The Information State: Politics in the Age of Total Control is a 2026 book by Jacob Siegel.

== Summary ==
Siegel wrote in the book about what he described as the "information state", which he said was established in the 21st century. According to him, the Obama and Biden administrations had used terroristic and national safety threats as pretext to increase the power of technocrats by partnering up government agencies, nonprofits, academics and big tech companies. He wrote that the government of the United States had attempted to censor the populist movements of the 2010s under the pretext of combatting Russian disinformation. Siegel further wrote about how, he stated, the government tried to censor information about Hunter Biden's laptop, deplatform January 6 rioters and crack down on COVID-19 vaccine skepticism.

== Reception ==
Jerry Stephens of the Library Journal stated that he recommended the book for "for readers concerned about current affairs and privacy".
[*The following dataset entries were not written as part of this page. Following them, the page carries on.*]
(** ** Obligation ids *)

(** An obligation id is accepted exactly when it is a valid prefix, a dash
    and the decimal form of a number from 1 to 999999, and the prefix is what
    is returned. *)
Theorem ParseObligationID_spec w s p :
  ParseObligationID w s = Ok p ↔
  ∃ n, 1 ≤ n ≤ 999999 ∧ s = p +:+ "-" +:+ strconv.FormatUint n ∧ ParseObligationPrefix w p = Ok p.
Proof.
  unfold ParseObligationID. split.
  - destruct (strings.CutLast s "-") as [[[|c q] n]|] eqn:E; try done.
    apply strings.CutLast_Some in E as [-> Hn]. intros (x & Hp & H)%obind_Ok.
    destruct (_ || _) eqn:Hsh; [done|]. destruct (str_forall strconv.isDigit n) eqn:Hd; [|done].
    injection H as <-. bool_hyps. destruct n as [|d n]; [done|].
    cbn [str_forall] in Hd. apply andb_true_iff in Hd as [Hd Hds]. simpl in Hn.
    match goal with H : first_is _ _ = false |- _ => simpl in H; apply Ascii.eqb_neq in H as Hz end.
    exists (strconv.digits 0 (String d n)).
    rewrite strconv.FormatUint_of_digits by done.
    assert (x = String c q) as ->.
    { unfold ParseObligationPrefix in Hp. by repeat case_match; simplify_eq. }
    split; [|done].
    pose proof (strconv.FormatUint_of_digits d n Hd Hz Hds) as Hf.
    destruct (strconv.isDigit_inv d Hd) as (k & Hk & Hdk & Hv).
    assert (k ≠ 0) by (intros ->; by subst d).
    assert (1 ≤ strconv.digits 0 (String d n)) as Hone.
    { cbn [strconv.digits]. rewrite Hv. pose proof (strconv.digits_nonneg (0 * 10 + k) n ltac:(lia) Hds). lia. }
    split; [done|]. match goal with H : slen _ ≤ _ |- _ => rename H into Hl end.
    rewrite <-Hf in Hl. apply Z.lt_succ_r. eapply (strconv.FormatUint_short _ 6); [lia|].
    unfold slen, ObligationsMaxIDDigits in Hl. lia.
  - intros (n & Hn & -> & Hp).
    assert (strconv.FormatUint n ≠ ε) as Hne by (apply strconv.FormatUint_digits; lia).
    destruct (strconv.FormatUint_head n) as (d & ds & Hf & Hd & Hds & H0); [lia|].
    change (p +:+ "-" +:+ strconv.FormatUint n) with (p +:+ String "-" (strconv.FormatUint n)).
    rewrite strings.CutLast_app.
    2:{ rewrite Hf. simpl. apply andb_true_iff. split; [revert Hd; clear; by all_bytes d|].
        revert Hds. apply str_forall_impl. intros c. clear. by all_bytes c. }
    destruct p as [|c q]; [done|]. rewrite Hp. cbn [obind].
    assert (slen (strconv.FormatUint n) ≤ 6) by (apply (slen_FormatUint n 5); simpl; lia).
    unfold ObligationsMaxIDDigits. destruct (Z.ltb_spec 6 (slen (strconv.FormatUint n))); [lia|].
    rewrite Hf. cbn [String.eqb first_is str_forall orb]. rewrite Hd, Hds.
    destruct (Ascii.eqb_spec d "0") as [->|]; [|done]. destruct H0; [done|]. lia.
Qed.

(** ** Content identities *)

Lemma hexEncode_inj s : ∀ t, hexEncode s = hexEncode t → s = t.
Proof.
  induction s as [|c s IH]; intros [|d t] H; try done. simpl in H. injection H as H1 H2 H.
  f_equal; [|by apply IH]. revert H1 H2. clear. intros H1 H2. apply code_inj.
  assert (∀ x, (code x = 16 * Z.of_nat (default 0%nat (String.index 0 (str1 (hexdigit (Z.shiftr (code x) 4))) hexdigits))
     + Z.of_nat (default 0%nat (String.index 0 (str1 (hexdigit (Z.land (code x) 0xF))) hexdigits)))) as Hx.
  { intros x. by all_bytes x. }
  by rewrite (Hx c), (Hx d), H1, H2.
Qed.

(** A text without NUL ends at the first NUL. *)
Lemma NUL_cut a b a' b' :
  str_forall (λ c, negb (c =b NUL)) a = true → str_forall (λ c, negb (c =b NUL)) a' = true →
  a +:+ str1 NUL +:+ b = a' +:+ str1 NUL +:+ b' → a = a' ∧ b = b'.
Proof.
  intros Ha Ha' H. apply (f_equal (str_span (λ c, negb (c =b NUL)))) in H.
  rewrite !str1_app, !str_span_run in H by (done || by intros ? ? [= <- _]). by injection H.
Qed.

(** Two contents with the same content identity are the same kind, profile
    and body, unless they exhibit a collision of the hash: the identity's input
    separates its parts, kinds and profiles holding no NUL. *)
Theorem ContentID_separates sha256 k p b k' p' b' :
  Forall (λ s, str_forall (λ c, negb (c =b NUL)) s = true) [k; p; k'; p'] →
  ContentID sha256 k p b = ContentID sha256 k' p' b' →
  (k = k' ∧ p = p' ∧ b = b') ∨ ∃ x y, x ≠ y ∧ sha256 x = sha256 y.
Proof.
  intros Hn H%hexEncode_inj. inv Hn as [|? ? Hk Hn1]. inv Hn1 as [|? ? Hp Hn2].
  inv Hn2 as [|? ? Hk' Hn3]. inv Hn3 as [|? ? Hp' _].
  destruct (decide (k +:+ str1 NUL +:+ p +:+ str1 NUL +:+ b = k' +:+ str1 NUL +:+ p' +:+ str1 NUL +:+ b'))
    as [He|He]; [|right; by eexists _, _].
  left. apply NUL_cut in He as [-> He]; [|done..]. by apply NUL_cut in He as [-> ->].
Qed.

Lemma ContentID_separates_witness :
  ("ticket"%string = "ticket"%string ∧ "p"%string = "p"%string ∧ "{}"%string = "{}"%string) ∨
  ∃ x y, x ≠ y ∧ (λ s : string, s) x = (λ s : string, s) y.
Proof.
  apply (ContentID_separates (λ s, s) "ticket" "p" "{}" "ticket" "p" "{}"); [|reflexivity].
  repeat constructor.
Defined.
William Rice of the Washington Independent Review of Books wrote that although Siegel presented his book as an evenhanded account of facts, "he doesn’t always play it straight". He wrote that one of the principal questions of the book is to what extent society should trust experts, but the book does not offer any "advice on how to prevent healthy citizen skepticism from descending into the full-blown rejection of reasoned analysis in which we’re now mired".

Rice stated that while Siegel worried about freedom of speech being "potentially imperiled by overbearing Democratic administrations", president Donald Trump had "routinely violate[d] a whole range of constitutional protections". Rice wrote that Obama and Biden had attempted to suppress "potentially dangerous misinformation about terrorism, COVID, and the 2020 election", and Trump had "talk-show hosts taken off the air if he [did not] like their jokes".

A review on Publishers' Weekly described the book as a "mixed bag". It stated that "while spotlighting the dangerous precedent set by liberal censorship of conservative speech is a provocative and original contribution, at times it feels like [Siegel]’s overcorrecting, with no mention of how people on the left have been deplatformed for pro-Palestinian views, for instance".